The Final Straw
- Monday, January 27, 2003
A family kneels weeping by the lifeless body of their newborn child on the side of the road to St. George, Utah.
Another family prays at University Medical Center in Las Vegas, waiting to hear of the fate their small son. “Beaned” at his little league game, he’s been taken by helicopter to Los Angeles for decompression of a blood clot on the brain.
The year is not 1960 but 2004. These scenarios are not possible but probable—unless, when our Legislature convenes next month, it produces a genuine malpractice insurance solution for Nevada.
Why hasn’t Assembly Bill 1—the emergency legislation enacted last year—produced any relief for Nevada’s doctors? The purpose of AB-1 was to create a stable malpractice insurance market in Nevada—insurance-speak for a marketplace where insurance companies can make a profit. But for doctors there’s been no relief in malpractice premiums.

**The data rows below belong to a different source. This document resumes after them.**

(** ** [gn] *)

Lemma deg2rad_add_180 (x : R) : deg2rad (x + 180) = deg2rad x + PI.
Proof. unfold deg2rad. lra. Qed.

(** X20.  [gn] has period 180.  The normal gravity at the latitudes moved by
    180 degrees is the normal gravity at the latitudes. *)
Theorem gn_period (latitude : list R) :
  gn (map (fun l => l + 180) latitude) = gn latitude.
Proof.
  unfold gn. rewrite !map_map. apply map_ext. intros l.
  rewrite deg2rad_add_180, neg_sin.
  replace (2 * (deg2rad l + PI)) with (2 * deg2rad l + 2 * PI) by lra.
  rewrite sin_plus, sin_2PI, cos_2PI. ring.
Qed.

(** X21.  The range of [gn].  Every value lies between
    [978031.846 * (1 - 0.0000058)] and
    [978031.846 * (1 + 0.0053024 + 0.0000058)]. *)
Theorem gn_range (latitude : list R) :
  Forall (fun g => 978031.846 * (1 - 0.0000058) <= g
                   <= 978031.846 * (1 + 0.0053024 + 0.0000058))
         (gn latitude).
Proof.
  unfold gn. apply Forall_fmap, Forall_fmap, Forall_forall. intros l _.
  unfold compose.
  pose proof (SIN_bound (deg2rad l)) as [Hlo Hhi].
  pose proof (SIN_bound (2 * deg2rad l)) as [Hlo2 Hhi2].
  assert (0 <= sin (deg2rad l) * sin (deg2rad l) <= 1) by nra.
  replace (sin (deg2rad l) ^ 2) with (sin (deg2rad l) * sin (deg2rad l))
    by ring.
  lra.
Qed.

(** X22.  [gn] north and south, in exact real arithmetic.  The normal
    gravity at the latitude [- l] exceeds the one at [l] by
    [2 * 978031.846 * 0.0000058 * sin (2 * l_in_radians)]. *)
Theorem gn_north_south (latitude : list R) :
  zip_with Rminus (gn (map Ropp latitude)) (gn latitude)
  = map (fun l => 2 * 978031.846 * 0.0000058 * sin (2 * deg2rad l)) latitude.
Proof.
  unfold gn. induction latitude as [|l latitude IH]; simpl; [done|].
  f_equal; [|apply IH].
  replace (deg2rad (- l)) with (- deg2rad l) by (unfold deg2rad; lra).
  replace (2 * - deg2rad l) with (- (2 * deg2rad l)) by lra.
  rewrite !sin_neg. ring.
Qed.
(** * Snowflake schema column detector

    A shallow embedding of [SnowflakeOparations/column_detector.py]: the
    class [SnowflakeColumnDetector] and the [main] function.

    The script talks to three things outside itself: the Snowflake driver
    ([snowflake.connector]), pandas, and the file system.  The warehouse is
    a record [Warehouse] (what a login answers, what the information schema
    holds, which statements fail, which rows a sample statement returns);
    pandas' two renderers are a record [Pandas]; the file system is a finite
    map from path to content.  Every method of the class is a computation in
    a state-and-exception monad [M] over [State], which holds the only
    mutable attribute of the object ([self.connection]) and the world the
    script can change (sessions, files, and the trace of what it did). *)

From stdpp Require Import gmap strings list sorting pretty.

(** ** Python built-ins used by the script *)

Module Py.

(** A value fetched from a result set.  [VObj] stands for any object
    other than an integer, a string or a boolean (a [Decimal], a
    [datetime], ...), carried with the text that [str] gives for it. *)
Inductive value :=
| VInt (z : Z)
| VStr (s : string)
| VBool (b : bool)
| VObj (shown : string).

(** [str(v)] *)
Definition str (v : value) : string :=
  match v with
  | VInt z => pretty z
  | VStr s => s
  | VBool true => "True"
  | VBool false => "False"
  | VObj shown => shown
  end.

And why haven’t more doctors simply left the state? Quite simply, when most major insurance carriers left, doctors had to purchase exit or “tail” coverage for all of their previous medical practice. Though the price was high—most have had to finance this—the “good” news was that the pricing for their new policies was initially discounted, since the risks assumed are all in the future.
Of course, in each subsequent year the amount of premium goes up by about 20 per cent. That means that after five years, a fully mature premium is charged. So most doctors, temporarily, are now paying about what they were charged two years ago. Nevada’s looming disaster will really arrive next year and the year after that, when most doctors’ current premium will be about as high as last year’s.
That will be the final straw for most physicians. Most will choose to not pay more than last year’s premium, and so, at that time —if they hadn’t previously—they will make the decision to leave.
Since the “high-risk” specialists will be most affected, they most probably will leave first. We’ve seen that already with the obstetricians. Next will come the exodus of general and orthopedic surgeons who have only modest-sized practices and thus can’t afford six-digit insurance premiums.
Though some especially well-compensated doctors will be able to come up with the premium without major hardship, many of them will still leave. The reason is that physicians, more than the general public, realize how much the safety and security of their families depend upon a strong medical community. Most physicians can suture their families’ lacerations and deliver their own children, but they would rather not. When their children are participating in sports, or their wives—some of whom will be high-risk mothers—are delivering, these doctors will want to be where they are comfortable with the available medical resources.
The trial lawyers would have you believe that America’s problem is greedy insurance companies and bad doctors. While it’s true the insurance industry did have some good years in the 1990s, the past three years were not good for Nevada’s previous malpractice insurance companies—even before the 9-11 losses. For the years 1999 through 2001 the total of all closed claims cost the Nevada companies almost $120 million—including about $16 million for defense of claims. Yet that figure doesn’t include on-going lawsuits still pending from those and previous years.
And about those “bad” doctors: Forty percent of doctors who practice in the Silver State for 10 years or more have been named in at least one malpractice lawsuit. Are four out of 10 Nevada doctors “bad”? While there have been notable exceptions where only one individual spawned 15 lawsuits, the more basic fact is that virtually all medical care involves some statistical level of risk which cannot, finally, be entirely avoided. We need our Medical Board—and not juries—monitoring and recognizing substandard medical care.
Unfortunately, it looks like the only event that will really initiate the process of reform in Nevada will be the realization by attorneys that even they and their families will need rapid access to urgent medical care. No court can order a child back to life or bleeding to stop.
The real issue facing our legislators is whether they want to continue a “target-rich” environment for malpractice attorneys and thus drive physicians out of southern Nevada or create a thriving and expanding medical community that is able to deliver high quality medical care.
James G. Marx, a Las Vegas physician specializing in pain medicine, is a policy fellow of the Nevada Policy Research Instituted.